We chat with Flaunt Contributor Sophia Amoruso about Squarespace's new Girl Boss website template

“If there was a Squarespace when I started my business ten years ago, I would’ve been a very happy camper,” Sophia Amoruso tells me. It is early October and the website template inspired by Amoruso and her Girl Boss empire has just launched onSquarespace, marking the first time the one-stop-shop, website management and creation company has offered templates inspired by notable customers.

Starting an online business used to involve a lot of trial and error, prayers to god, and some measure of dumb luck. But now a company like Squarespace will set you apart from the masses, and hold your hand as it elevates you above the hubbub of the thriving online marketplace.

This fall, Squarespace has teamed up with Google’s work apps provider G Suite for a new ad campaign of intelligent short films that feature successful business owners such asSophia Amoruso of Nasty Gal, and Michael Faye of Kombucha Dog. These businesses all use Squarespace, both for running their online sales, and to highlight the missions of the various causes they support.

The campaign aims to promote businesses that seek a positive impact on their community as well as profit. We spoke to Sophia Amoruso—an exemplar of conscientious commerce who encourages women to pursue their passion through her #GirlBoss Foundation— about the endeavor.

Even if you’re not one of Nasty Gal’s 500,000 customers, the chances are good that you’ve heard of Amoruso anyway. Her output is impressive: a best-selling debut book#GirlBoss, a second on the way (Nasty Galaxy), an upcoming Netflix series produced by Charlize Theron, and a successful podcast. The Google Suite x Squarespace present Girl Boss video can be viewed here, and gives an interesting insight into the personal trajectory that led Amoruso to be listed by Forbes as one of the richest self-made women in the world.
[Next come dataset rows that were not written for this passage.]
(** * IPO Monitor: a shallow embedding of [ipo_monitor.py] and its specification

    The script fetches the IPO calendar of the day, keeps the offerings whose
    offer amount exceeds 200 million dollars, renders a report and mails it.
    The embedding follows the script function by function:

    - Python floats are binary64 values, modelled by [spec_float] with the
      IEEE operations of the Standard Library's [SpecFloat];
    - Python ints are [Z];
    - [str] is [string] (the UTF-8 bytes of the text);
    - [os.environ] is a finite map from names to values;
    - logging, the HTTP call and the SMTP session are effects on an explicit
      state (the log and the trace of network operations), and the answers of
      the outside world are inputs of the run;
    - exceptions and [sys.exit] are outcomes of a computation. *)

From Stdlib Require Import ZArith String Ascii List Bool Lia.
From Stdlib Require Import DecimalString.
From Stdlib Require Import Floats.SpecFloat.
From stdpp Require Import gmap strings.

Import ListNotations.
Open Scope string_scope.
Open Scope Z_scope.

(** ** Text *)

Module PyStr.

(** The double quote and the line feed. *)
Definition dq : string := String (ascii_of_nat 34) EmptyString.
Definition nl : string := String (ascii_of_nat 10) EmptyString.

(** [s * n] for a string [s] and a count [n]. *)
Fixpoint repeat (s : string) (n : nat) : string :=
  match n with
  | O => EmptyString
  | S k => s ++ repeat s k
  end.

(** [sep.join(parts)]. *)
Fixpoint join (sep : string) (parts : list string) : string :=
  match parts with
  | [] => EmptyString
  | [p] => p
  | p :: rest => p ++ sep ++ join sep rest
  end.

(** [bool(s)]: a string is true when it is not empty. *)
Definition truthy (s : string) : bool :=
  match s with
  | EmptyString => false
  | String _ _ => true
  end.

(** [needle in hay]. *)
Fixpoint contains (needle hay : string) : bool :=
  String.prefix needle hay ||
  match hay with
  | EmptyString => false
  | String _ rest => contains needle rest
  end.

(** [s.split(chr(10))]: the lines of a text. *)
Fixpoint lines_from (cur : string) (s : string) : list string :=
  match s with
  | EmptyString => [cur]
  | String c rest =>
      if Ascii.eqb c (ascii_of_nat 10)
      then cur :: lines_from EmptyString rest
      else lines_from (cur ++ String c EmptyString) rest
  end.

Definition lines (s : string) : list string := lines_from EmptyString s.

(** [str(n)] for a natural number. *)
Definition of_N (n : N) : string := NilZero.string_of_uint (N.to_uint n).

(** [str(z)] for an int. *)
Definition of_Z (z : Z) : string := NilZero.string_of_int (Z.to_int z).

(** The thousands separators of the [,] format option: a comma before every
    group of three digits, counted from the right. [left] is the number of
    digits still to come, the current one included. *)
Fixpoint group_from (digits : string) (left : nat) : string :=
  match digits with
  | EmptyString => EmptyString
  | String c rest =>
      let sep :=
        match left with
        | S (S _ as k) => if Nat.eqb (Nat.modulo k 3) 0 then "," else EmptyString
        | _ => EmptyString
        end in
      String c (sep ++ group_from rest (Nat.pred left))
  end.

Definition group3 (digits : string) : string :=
  group_from digits (String.length digits).

(** The sign of a formatted number: only negatives carry one. *)
Definition sign (negative : bool) : string :=
  if negative then "-" else EmptyString.

(** [f"{z:,}"] for an int. *)
Definition format_int_comma (z : Z) : string :=
  sign (z <? 0) ++ group3 (of_N (Z.abs_N z)).

(** [str(v)] for an optional string: [None] prints as its name. *)
Definition of_optional (v : option string) : string :=
  match v with
  | Some s => s
  | None => "None"
  end.

End PyStr.

(** ** Floats *)

Module PyFloat.

(** binary64: 53 bits of precision, exponents below 1024. *)
Definition prec : Z := 53.
Definition emax : Z := 1024.

Definition float : Set := spec_float.

Definition mul : float -> float -> float := SFmul prec emax.
Definition div : float -> float -> float := SFdiv prec emax.

(** The float nearest to an integer (ties to even); an infinity when the
    integer is beyond the range of binary64. *)
Definition nearest (z : Z) : float := binary_normalize prec emax z 0 false.

(** The float nearest to the decimal literal [n / 10^k], as [float(text)] and
    the JSON decoder read it. *)
Definition of_decimal (n : Z) (k : nat) : float :=
  match n with
  | Z0 => S754_zero false
  | _ =>
      let '(q, e, l) := SFdiv_core_binary prec emax (Z.abs n) 0 (10 ^ Z.of_nat k) 0 in
      binary_round_aux prec emax (n <? 0) q e l
  end.

(** [bool(x)]: every float but the two zeros is true (a NaN too). *)
Definition truthy (x : float) : bool :=
  match x with
  | S754_zero _ => false
  | _ => true
  end.

(** Comparison of a float with an int. Python compares the two exactly, as
    numbers; a NaN compares with nothing. *)
Definition compare_int (x : float) (z : Z) : option comparison :=
  match x with
  | S754_nan => None
  | S754_infinity s => Some (if s then Lt else Gt)
  | S754_zero _ => Some (0 ?= z)
  | S754_finite s m e =>
      let v := cond_Zopp s (Zpos m) in
      match e with
      | Zneg p => Some (v ?= z * 2 ^ Zpos p)
      | _ => Some (v * 2 ^ e ?= z)
      end
  end.

(** [x > z] and [x >= z]. *)
Definition gt_int (x : float) (z : Z) : bool :=
  match compare_int x z with
  | Some Gt => true
  | _ => false
  end.

Definition ge_int (x : float) (z : Z) : bool :=
  match compare_int x z with
  | Some (Gt | Eq) => true
  | _ => false
  end.

(** The integer nearest to [m * 2^e * 100], ties to even: the hundredths that
    the format [.2f] prints for the magnitude [m * 2^e]. *)
Definition hundredths (m : positive) (e : Z) : Z :=
  match e with
  | Zneg p =>
      let num := Zpos m * 100 in
      let den := 2 ^ Zpos p in
      let q := num / den in
      match 2 * (num mod den) ?= den with
      | Lt => q
      | Gt => q + 1
      | Eq => if Z.even q then q else q + 1
      end
  | _ => Zpos m * 2 ^ e * 100
  end.

Definition two_digits (n : Z) : string :=
  if n <? 10 then "0" ++ PyStr.of_Z n else PyStr.of_Z n.

(** [f"{x:.2f}"], and [f"{x:,.2f}"] when [grouping] is set. *)
Definition format_2f (grouping : bool) (x : float) : string :=
  match x with
  | S754_nan => "nan"
  | S754_infinity s => PyStr.sign s ++ "inf"
  | S754_zero s => PyStr.sign s ++ "0.00"
  | S754_finite s m e =>
      let h := hundredths m e in
      let whole := PyStr.of_Z (h / 100) in
      PyStr.sign s
        ++ (if grouping then PyStr.group3 whole else whole)
        ++ "." ++ two_digits (h mod 100)
  end.

End PyFloat.

(** ** Exceptions, outcomes and effects *)

(** The classes of the exceptions that the script can meet. [RequestException]
    stands for [requests.RequestException] and its subclasses ([Timeout],
    [ConnectionError], [HTTPError], [JSONDecodeError]); [LibraryError] for any
    other exception raised from inside [smtplib], [ssl] or [socket]. *)
Inductive exn_class : Set :=
| RequestException
| AttributeError
| TypeError
| ValueError
| OverflowError
| LibraryError.

(** An exception: its class and [str(e)]. *)
Record exn : Set := Exn { exn_class_of : exn_class; exn_text : string }.

(** A computation without effects that may raise. *)
Inductive result (A : Type) : Type :=
| Ok (a : A)
| Error (e : exn).

Arguments Ok {A} a.
Arguments Error {A} e.

Definition result_bind {A B : Type} (r : result A) (k : A -> result B) : result B :=
  match r with
  | Ok a => k a
  | Error e => Error e
  end.

(** A list comprehension [[f(x) for x in xs]]: the first exception ends it. *)
Fixpoint result_map {A B : Type} (f : A -> result B) (xs : list A) : result (list B) :=
  match xs with
  | [] => Ok []
  | x :: rest =>
      result_bind (f x) (fun y =>
      result_bind (result_map f rest) (fun ys => Ok (y :: ys)))
  end.

(** The levels of the two logging calls in use. *)
Inductive level : Set := INFO | ERROR.

(** The parts of a [MIMEMultipart('alternative')] message, in the order they
    are attached: each is a subtype and a body. *)
Record Message : Set := {
  msg_subject : string;
  msg_from : string;
  msg_to : string;
  msg_parts : list (string * string)
}.

(** The operations on the network, as the script issues them. *)
Inductive net_event : Set :=
| HttpGet (url : string) (headers params : list (string * string)) (timeout : Z)
| SmtpConnect (host : string) (port : Z)
| SmtpStartTls
| SmtpLogin (user password : string)
| SmtpSendmail (from_addr to_addr : string) (msg : Message)
| SmtpQuit.

(** What a run has done so far: the records logged and the network
    operations issued, oldest first. *)
Record state : Set := {
  log : list (level * string);
  net : list net_event
}.

Definition initial : state := {| log := []; net := [] |}.

(** How a computation ends: with a value, with an exception, or with
    [sys.exit(code)]. *)
Inductive outcome (A : Type) : Type :=
| Ret (a : A)
| Raise (e : exn)
| Exit (code : Z).

Arguments Ret {A} a.
Arguments Raise {A} e.
Arguments Exit {A} code.

Definition M (A : Type) : Type := state -> outcome A * state.

Definition ret {A : Type} (a : A) : M A := fun st => (Ret a, st).

Definition bind {A B : Type} (c : M A) (k : A -> M B) : M B :=
  fun st =>
    match c st with
    | (Ret a, st') => k a st'
    | (Raise e, st') => (Raise e, st')
    | (Exit code, st') => (Exit code, st')
    end.

Declare Scope m_scope.
Delimit Scope m_scope with M.
Bind Scope m_scope with M.

Notation "x <- c ;; k" := (bind c (fun x => k))
  (at level 100, c at next level, k at level 200, right associativity) : m_scope.
Notation "c ;; k" := (bind c (fun _ => k))
  (at level 100, k at level 200, right associativity) : m_scope.

Open Scope m_scope.

Definition raise {A : Type} (e : exn) : M A := fun st => (Raise e, st).

(** [sys.exit(code)]. *)
Definition sys_exit {A : Type} (code : Z) : M A := fun st => (Exit code, st).

Definition lift {A : Type} (r : result A) : M A :=
  match r with
  | Ok a => ret a
  | Error e => raise e
  end.

(** [logger.info(text)] and [logger.error(text)]. *)
Definition logger_info (text : string) : M unit :=
  fun st => (Ret tt, {| log := log st ++ [(INFO, text)]; net := net st |}).

Definition logger_error (text : string) : M unit :=
  fun st => (Ret tt, {| log := log st ++ [(ERROR, text)]; net := net st |}).

(** Issuing a network operation records it. *)
Definition issue (ev : net_event) : M unit :=
  fun st => (Ret tt, {| log := log st; net := net st ++ [ev] |}).

(** [try: body / except <classes> as e: handler(e)]. An exit is no
    exception of these classes ([SystemExit] derives from [BaseException]). *)
Definition try_except {A : Type} (body : M A) (catches : exn -> bool)
    (handler : exn -> M A) : M A :=
  fun st =>
    match body st with
    | (Raise e, st') => if catches e then handler e st' else (Raise e, st')
    | other => other
    end.

(** [try: body / finally: cleanup], with a cleanup that may itself raise. *)
Definition try_finally {A : Type} (body : M A) (cleanup : M unit) : M A :=
  fun st =>
    match body st with
    | (Ret a, st') => (cleanup ;; ret a) st'
    | (Raise e, st') =>
        match cleanup st' with
        | (Ret _, st'') => (Raise e, st'')
        | (Raise e', st'') => (Raise e', st'')
        | (Exit code, st'') => (Exit code, st'')
        end
    | (Exit code, st') =>
        match cleanup st' with
        | (Ret _, st'') => (Exit code, st'')
        | (Raise e', st'') => (Raise e', st'')
        | (Exit code', st'') => (Exit code', st'')
        end
    end.

(** The status the process ends with: 0 when [main] returns, the code of
    [sys.exit], and 1 when an exception reaches the top. *)
Definition exit_status {A : Type} (o : outcome A) : Z :=
  match o with
  | Ret _ => 0
  | Raise _ => 1
  | Exit code => code
  end.

(** ** The data model *)

Import PyStr.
Amoruso’s #girlboss foundation is dedicated to empowering creative women, and has given over $90,000 in grants thus far. Amoruso tells me that focusing on female empowerment was a natural goal: “I have a lot of friends who are creatives and figuring out how to apply your creativity in a way that is commercial enough to make a living, but not lose your soul is a huge challenge for a lot of people. And when you are of a creative mind, having that business headset is sometimes not totally natural. So to provide tools and resources and a place for people to share those things through Girl Boss is something I’m really proud of.”
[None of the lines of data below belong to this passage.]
(* ================================================================= *)
(** ** The consistency check [getNotNeededPackages] *)

Lemma set_from_acc (xs s0 : list string) :
  NoDup s0 ->
  NoDup (fold_left (fun s x => set_add x s) xs s0)
  /\ (forall x : string,
        In x (fold_left (fun s x => set_add x s) xs s0)
        <-> In x s0 \/ In x xs).
Proof.
  revert s0. induction xs as [|y xs IH]; simpl; intros s0 Hnd.
  - split; [exact Hnd | intuition].
  - assert (Hadd : NoDup (set_add y s0)
                   /\ forall x, In x (set_add y s0) <-> In x s0 \/ y = x).
    { unfold set_add. destruct (existsb (String.eqb y) s0) eqn:E.
      - split; [exact Hnd|]. intros x. split; [auto|].
        intros [H|<-]; [exact H|].
        apply existsb_exists in E. destruct E as [z [Hz Ez]].
        apply String.eqb_eq in Ez. now subst.
      - split.
        + apply NoDup_app; [exact Hnd | constructor; [intros []|constructor] |].
          intros a Ha [Heq|[]]. subst a.
          assert (X : existsb (String.eqb y) s0 = true).
          { apply existsb_exists. exists y. now rewrite String.eqb_refl. }
          congruence.
        + intros x. rewrite in_app_iff. simpl. intuition. }
    destruct Hadd as [Hnd' Hin'].
    destruct (IH _ Hnd') as [IH1 IH2]. split; [exact IH1|].
    intros x. rewrite IH2, Hin'. intuition.
Qed.

(** [new Set(xs)] holds the elements of [xs], each once. *)
Lemma set_from_spec (xs : list string) :
  NoDup (set_from xs) /\ (forall x : string, In x (set_from xs) <-> In x xs).
Proof.
  destruct (set_from_acc xs [] (NoDup_nil _)) as [H1 H2].
  split; [exact H1|]. intros x. unfold set_from. rewrite H2. simpl. intuition.
Qed.

Lemma assertDefined_all (deletions : list PackageId) (names : list string) :
  map typesDirectoryName deletions = map Some names ->
  map_throwing (fun p => assertDefined (typesDirectoryName p)) deletions
  = Returned names.
Proof.
  revert names. induction deletions as [|p ps IH]; intros [|n ns] H;
    simpl in *; try discriminate; [reflexivity|].
  injection H as Hp Hps. rewrite Hp. simpl. now rewrite (IH ns Hps).
Qed.

Lemma assertDefined_some (deletions : list PackageId) :
  (exists p : PackageId, In p deletions /\ typesDirectoryName p = None) ->
  exists e : JsError,
    map_throwing (fun p => assertDefined (typesDirectoryName p)) deletions
    = Thrown e.
Proof.
  induction deletions as [|q ps IH]; intros [p [Hin Hp]]; simpl in *.
  - contradiction.
  - destruct (typesDirectoryName q) as [n|] eqn:Eq; simpl.
    + destruct Hin as [->|Hin]; [congruence|].
      destruct IH as [e He]; [now exists p|]. rewrite He. now exists e.
    + eexists; reflexivity.
Qed.

Lemma defined_names (deletions : list PackageId) :
  (forall p : PackageId, In p deletions -> typesDirectoryName p <> None) ->
  exists names : list string,
    map typesDirectoryName deletions = map Some names.
Proof.
  induction deletions as [|q ps IH]; intros H; simpl.
  - now exists [].
  - destruct IH as [ns Hns]; [intros p Hp; apply H; now right|].
    destruct (typesDirectoryName q) as [n|] eqn:Eq.
    + exists (n :: ns). simpl. now rewrite Hns.
    + exfalso. apply (H q); [now left | exact Eq].
Qed.

(** The loop of lines 177-185 sorts each package by its verdict. *)
Lemma getNotNeededPackages_fold (allPackages : AllPackages)
  (ps : list string) (notNeededs : list NotNeededPackage.t)
  (errs : list string) :
  fold_left (getNotNeededPackages_step allPackages) ps (notNeededs, errs)
  = (notNeededs ++ flat_map (verdict_accepted allPackages) ps,
     errs ++ flat_map (verdict_error allPackages) ps).
Proof.
  revert notNeededs errs.
  induction ps as [|p ps IH]; simpl; intros notNeededs errs.
  - now rewrite !app_nil_r.
  - unfold verdict_accepted at 1, verdict_error at 1, verdict.
    destruct (getNotNeededPackage allPackages p) as [n|]; simpl.
    + destruct (hasTypingFor allPackages _); simpl;
        rewrite IH, <- ?app_assoc; reflexivity.
    + rewrite andb_false_r. apply IH.
Qed.

(** The value the check returns when every directory name is defined. *)
Lemma getNotNeededPackages_defined (allPackages : AllPackages)
  (deletions : list PackageId) (names : list string) :
  map typesDirectoryName deletions = map Some names ->
  getNotNeededPackages allPackages deletions
  = ([Call_getNotNeededPackages deletions],
     Returned
       match flat_map (verdict_error allPackages) (set_from names) with
       | [] =>
           NoErrors (flat_map (verdict_accepted allPackages) (set_from names))
       | e :: es => HasErrors (e :: es)
       end).
Proof.
  intros H.
  unfold getNotNeededPackages, invoke, bind, ret. simpl.
  rewrite (assertDefined_all _ _ H).
  rewrite getNotNeededPackages_fold. simpl.
  now destruct (flat_map (verdict_error allPackages) (set_from names)).
Qed.

(** The calls of the consistency check are calls of the deprecation
    checks. *)
Lemma getNotNeededPackages_calls (allPackages : AllPackages)
  (deletions : list PackageId) :
  forallb is_validator_call (fst (getNotNeededPackages allPackages deletions))
  = true.
Proof.
  unfold getNotNeededPackages, invoke, bind, ret. simpl.
  destruct (map_throwing _ deletions) as [names|e]; simpl; [|reflexivity].
  now destruct (fold_left _ _ _).
Qed.

(** C7: on deletions whose directory names are all defined, the check
    visits each deleted directory name once; a package that is listed as
    deprecated and still has declarations yields the error of line 181, a
    package that is listed as deprecated and has none left joins the
    validated list, and any other package is skipped.  The result is the
    errors when there are any, and the validated list otherwise. *)
Theorem getNotNeededPackages_trichotomy (allPackages : AllPackages)
  (deletions : list PackageId) (names : list string) :
  map typesDirectoryName deletions = map Some names ->
  NoDup (set_from names)
  /\ (forall p : string, In p (set_from names) <-> In p names)
  /\ getNotNeededPackages allPackages deletions
     = ([Call_getNotNeededPackages deletions],
        Returned
          match flat_map (verdict_error allPackages) (set_from names) with
          | [] =>
              NoErrors
                (flat_map (verdict_accepted allPackages) (set_from names))
          | e :: es => HasErrors (e :: es)
          end).
Proof.
  intros H. destruct (set_from_spec names) as [S1 S2].
  split; [exact S1|]. split; [exact S2|].
  now apply getNotNeededPackages_defined.
Qed.

(** C10: the check throws when a deletion has an undefined
    [typesDirectoryName]; when every deletion has a defined one, the
    assertion does not fire and the check returns a value. *)
Theorem getNotNeededPackages_assertion (allPackages : AllPackages)
  (deletions : list PackageId) :
  ((exists p : PackageId, In p deletions /\ typesDirectoryName p = None) ->
   exists e : JsError,
     snd (getNotNeededPackages allPackages deletions) = Thrown e)
  /\ ((forall p : PackageId,
         In p deletions -> typesDirectoryName p <> None) ->
      exists v : OrErrors (list NotNeededPackage.t),
        snd (getNotNeededPackages allPackages deletions) = Returned v).
Proof.
  split.
  - intros H. destruct (assertDefined_some deletions H) as [e He].
    exists e. unfold getNotNeededPackages, invoke, bind, ret. simpl.
    now rewrite He.
  - intros H. destruct (defined_names deletions H) as [names Hn].
    rewrite (getNotNeededPackages_defined allPackages deletions names Hn).
    eexists; reflexivity.
Qed.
As for the role Squarespace has begun to play in this success, Amoruso is grateful, admitting: “They’ve been such a great supporter and I love the platform, its so easy to use and the sites are so beautiful, its just a really powerful tool and now we have our own custom template that I’m really excited about.”

Squarespace Chief Creative Officer David Lee tells me that the feeling is mutual, and that his company are in turn: “Inspired each and every day by the incredible work our customers do. By collaborating on these particular templates, we wanted to pay homage to three customers who do a truly incredible job of impacting the communities around them…we felt that the mission of each of these businesses would resonate with our larger audience.”

For those entering the game with a new business in mind, Lee advises that: “When you’re establishing an online presence, it’s critical to determine what kind of impression you’d like to leave. Understanding your own values and point of view is essential for creating a website that is the best reflection of yourself. This is much more than just creating a website, as you’re leaving your legacy in a search result in Google.” If there ever was a time to take that leap, and live your dream with an online commercial presence, this may just be it: “The world is much more curated,” Amoruso explains, “and I think that ups the ante for people and will separate who has something to say and who knows how to present it from the people who don’t.”